LHGNN: Local-Higher Order Graph Neural Networks For Audio Classification and Tagging
Shubhr Singh, Emmanouil Benetos, Huy Phan, Dan Stowell
TL;DR
The paper tackles the limitation of Transformers in audio by introducing Local-Higher Order Graph Neural Networks (LHGNN) that fuse local k-NN structure with higher-order clustering via Fuzzy C-Means. It presents a novel graph kernel and ConvFFN-based blocks that update node features through a max-relative fusion of local and centroid-derived information, followed by a downsampling pipeline. Empirically, LHGNN outperforms Transformer baselines on Audioset, FSD50K, and ESC-50 with fewer parameters, and shows notable gains when pretraining data is scarce. The work demonstrates a practical, data-efficient framework for audio classification and tagging, with potential for broader audio understanding tasks and multi-scale relational modeling.
Abstract
Transformers have set new benchmarks in audio processing tasks, leveraging self-attention mechanisms to capture complex patterns and dependencies within audio data.

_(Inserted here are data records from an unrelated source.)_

Lemma seq_values_from (calls : list (@call Callback)) (st : State) (k : nat) :
  sequence st = Z.of_nat k ->
  exists n,
    seq_values JSON_parse JSON_stringify st calls = numbered k n /\
    sequence (fold_left (perform JSON_parse JSON_stringify) calls st) =
    Z.of_nat (k + n).
Proof.
  revert st k. induction calls as [|c calls IH]; intros st k Hk.
  - exists O. simpl. split; [reflexivity|]. rewrite Hk. f_equal. lia.
  - assert (Hsent : forall typ message,
      get_field (snd (sendMessage JSON_stringify st typ message)) (str "seq") =
      Some (JNum (Z.of_nat k))).
    { intros. now rewrite sendMessage_seq, Hk. }
    assert (Hnext : forall st', sequence st' = (sequence st + 1)%Z ->
      exists n,
        seq_values JSON_parse JSON_stringify st' calls = numbered (S k) n /\
        sequence (fold_left (perform JSON_parse JSON_stringify) calls st') =
        Z.of_nat (k + S n)).
    { intros st' Hst'. destruct (IH st' (S k)) as (n & Hv & Hs); [lia|].
      exists n. split; [assumption|]. rewrite Hs. f_equal. lia. }
    cbn [seq_values fold_left].
    destruct c as [command args clb|resp|typ message|chunk]; cbn [sent perform].
    + destruct (Hnext (sendRequest JSON_stringify st command args clb))
        as (n & Hv & Hs); [apply sendRequest_frame|].
      exists (S n). rewrite Hsent, Hv. now split.
    + unfold sendResponse.
      destruct (greater_than_zero (get_field resp (str "seq"))).
      * destruct (IH (emit st (console_error (get_field resp (str "command")))) k Hk)
          as (n & Hv & Hs).
        exists n. now split.
      * destruct (Hnext (fst (sendMessage JSON_stringify st response resp)))
          as (n & Hv & Hs); [reflexivity|].
        exists (S n). rewrite Hsent, Hv. now split.
    + destruct (Hnext (fst (sendMessage JSON_stringify st typ message)))
        as (n & Hv & Hs); [reflexivity|].
      exists (S n). rewrite Hsent, Hv. now split.
    + destruct (IH (connect_data JSON_parse st chunk) k) as (n & Hv & Hs).
      { now rewrite connect_data_sequence. }
      exists n. now split.
Qed.

(** C5. Whatever calls are made on a new transport, mixed with whatever
    data arrives, the [seq] values given to the messages sent are
    1, 2, 3, ... in order, and the counter is one more than the number of
    messages sent; receiving data and dispatching leave the counter
    alone. *)
Theorem sequence_monotonic (calls : list (@call Callback)) :
  let values := seq_values JSON_parse JSON_stringify constructor calls in
  values = numbered 1 (length values) /\
  sequence (fold_left (perform JSON_parse JSON_stringify) calls constructor) =
    Z.of_nat (1 + length values) /\
  (forall (st : State) chunk,
      sequence (connect_data JSON_parse st chunk) = sequence st) /\
  (forall (st : State) body,
      sequence (dispatch JSON_parse st body) = sequence st).
Proof.
  intros values.
  destruct (seq_values_from calls constructor 1 eq_refl) as (n & Hv & Hs).
  fold values in Hv.
  assert (Hn : length values = n).
  { rewrite Hv. unfold numbered. now rewrite length_map, length_seq. }
  rewrite Hn. repeat split; try assumption.
  - apply connect_data_sequence.
  - intros st body. apply dispatch_frame.
Qed.

(** ** Round trip *)

Lemma keys_truthy (a : jsval) :
  Object_keys_length a <> O -> truthy (Some a) = true.
Proof. destruct a as [| | |[|u s]| |]; simpl; congruence. Qed.

Lemma request_object_command (command : jsstring) (args : option jsval) :
  get_field (request_object command args) (str "command") = Some (JStr command).
Proof.
  unfold request_object. destruct args as [a|]; [|reflexivity].
  destruct (truthy (Some a) && _); reflexivity.
Qed.

Lemma request_object_arguments (command : jsstring) (args : option jsval) :
  get_field (request_object command args) (str "arguments") =
  match args with
  | Some a => if Nat.eqb (Object_keys_length a) 0 then None else Some a
  | None => None
  end.
Proof.
  unfold request_object. destruct args as [a|]; [|reflexivity].
  destruct (Nat.eqb_spec (Object_keys_length a) 0) as [E|E].
  - rewrite E. rewrite andb_false_r. reflexivity.
  - rewrite (keys_truthy a E).
    assert (Hlt : (0 <? Object_keys_length a)%nat = true) by (apply Nat.ltb_lt; lia).
    rewrite Hlt. reflexivity.
Qed.

(** C8. The bytes [sendRequest] writes, fed to an idle decoder, give one
    dispatched message, published as a request: it has the command sent,
    the arguments sent (and no [arguments] at all when [args] is absent or
    has no fields), type ["request"] and the [seq] assigned at send time
    (the value of the counter before the send). *)
Theorem request_round_trip (st dec : State) (command : jsstring)
    (args : option jsval) (clb : option Callback) :
  let req := snd (sendMessage JSON_stringify st request (request_object command args)) in
  let written :=
    drop (length (outputStream st))
         (outputStream (sendRequest JSON_stringify st command args clb)) in
  contentLength dec = (-1)%Z -> rawData dec = [] ->
  JSON_round_trips JSON_parse JSON_stringify (JObj req) ->
  connect_data JSON_parse dec written = emit dec (onRequest (JObj req)) /\
  get_field req (str "command") = Some (JStr command) /\
  get_field req (str "arguments") =
    match args with
    | Some a => if Nat.eqb (Object_keys_length a) 0 then None else Some a
    | None => None
    end /\
  get_field req (str "type") = Some (JStr (str "request")) /\
  get_field req (str "seq") = Some (JNum (sequence st)).
Proof.
  intros req written Hc Hraw (Hne & Hwf & Hparse).
  pose proof (Buffer_round_trip _ Hwf) as Hutf.
  assert (Hty : get_field req (str "type") = Some (JStr (str "request")))
    by apply sendMessage_type.
  assert (Hwritten : written = frame (Buffer_from (JSON_stringify (JObj req)))).
  { unfold written. destruct (sendRequest_frame st command args clb) as (_ & ->).
    rewrite sendMessage_outputStream. apply drop_app_length. }
  assert (Hbody : Buffer_from (JSON_stringify (JObj req)) <> []).
  { intros E. rewrite E, Buffer_toString_nil in Hutf. now apply Hne. }
  repeat split.
  - change (connect_data JSON_parse dec written)
      with (fold_left (connect_data JSON_parse) [written] dec).
    rewrite (connect_data_frames dec [Buffer_from (JSON_stringify (JObj req))]
               [written]); try assumption.
    + cbn [fold_left]. unfold dispatch_body, dispatch.
      rewrite Hutf, Hparse. cbn [is_null prop]. rewrite Hty.
      reflexivity.
    + now repeat constructor.
    + cbn [concat]. rewrite app_nil_r, Hwritten. unfold frames.
      cbn [map concat]. now rewrite app_nil_r.
  - unfold req, sendMessage. cbn [snd].
    rewrite !get_field_set_field_ne by discriminate.
    apply request_object_command.
  - unfold req, sendMessage. cbn [snd].
    rewrite !get_field_set_field_ne by discriminate.
    apply request_object_arguments.
  - exact Hty.
  - apply sendMessage_seq.
Qed.

End Encoder.

End TransportProperties.

(* ===================================================================== *)
(** * The transport on the worked frames *)
(* ===================================================================== *)

Import Scenario.

(** C1. On the chunk ["Garbage\r\n\r\n"] followed by one well-formed frame
    carrying an event, the code drops the garbage header but takes the
    [Content-Length] of the frame behind it as the length to await ([46]):
    the first 46 bytes of the frame, beginning with its header, are handed
    to [dispatch], which reports a syntax error; the event is never
    published and 22 bytes of its body stay in the buffer. The same frame
    alone is decoded and published. *)
Theorem garbage_header_misframes :
  let st := connect_data JSON.parse fresh garbage_chunk in
  signals st =
    [onError (SyntaxError (Buffer_toString (take 46 (frame (utf8 initialized_event)))))] /\
  rawData st = drop 46 (frame (utf8 initialized_event)) /\
  contentLength st = (-1)%Z /\
  signals (connect_data JSON.parse fresh (frame (utf8 initialized_event))) =
    [onEvent initialized_event].
Proof. vm_compute. repeat split. Qed.

(** A pass on a buffer that holds a whole frame takes the header off. *)
Lemma handleData_terminates_witness :
  let st := set_rawData fresh (frame (utf8 initialized_event)) in
  let st' := set_rawData (set_contentLength fresh 46) (utf8 initialized_event) in
  handleData_body JSON.parse st = (Continue, st') /\
  (length (rawData st') < length (rawData st))%nat.
Proof.
  intros st st'.
  assert (Hstep : handleData_body JSON.parse st = (Continue, st'))
    by (vm_compute; reflexivity).
  split; [exact Hstep|].
  destruct (proj1 (@handleData_terminates nat JSON.parse) st st' Hstep)
    as [Hlt | (Hge & _)]; [exact Hlt|].
  vm_compute in Hge. contradiction.
Defined.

However, their focus on pairwise interactions limits their ability to process the higher-order relations essential for identifying distinct audio objects. To address this limitation, this work introduces the Local- Higher Order Graph Neural Network (LHGNN), a graph based model that enhances feature understanding by integrating local neighbourhood information with higher-order data from Fuzzy C-Means clusters, thereby capturing a broader spectrum of audio relationships. Evaluation of the model on three publicly available audio datasets shows that it outperforms Transformer-based models across all benchmarks while operating with substantially fewer parameters. Moreover, LHGNN demonstrates a distinct advantage in scenarios lacking ImageNet pretraining, establishing its effectiveness and efficiency in environments where extensive pretraining data is unavailable.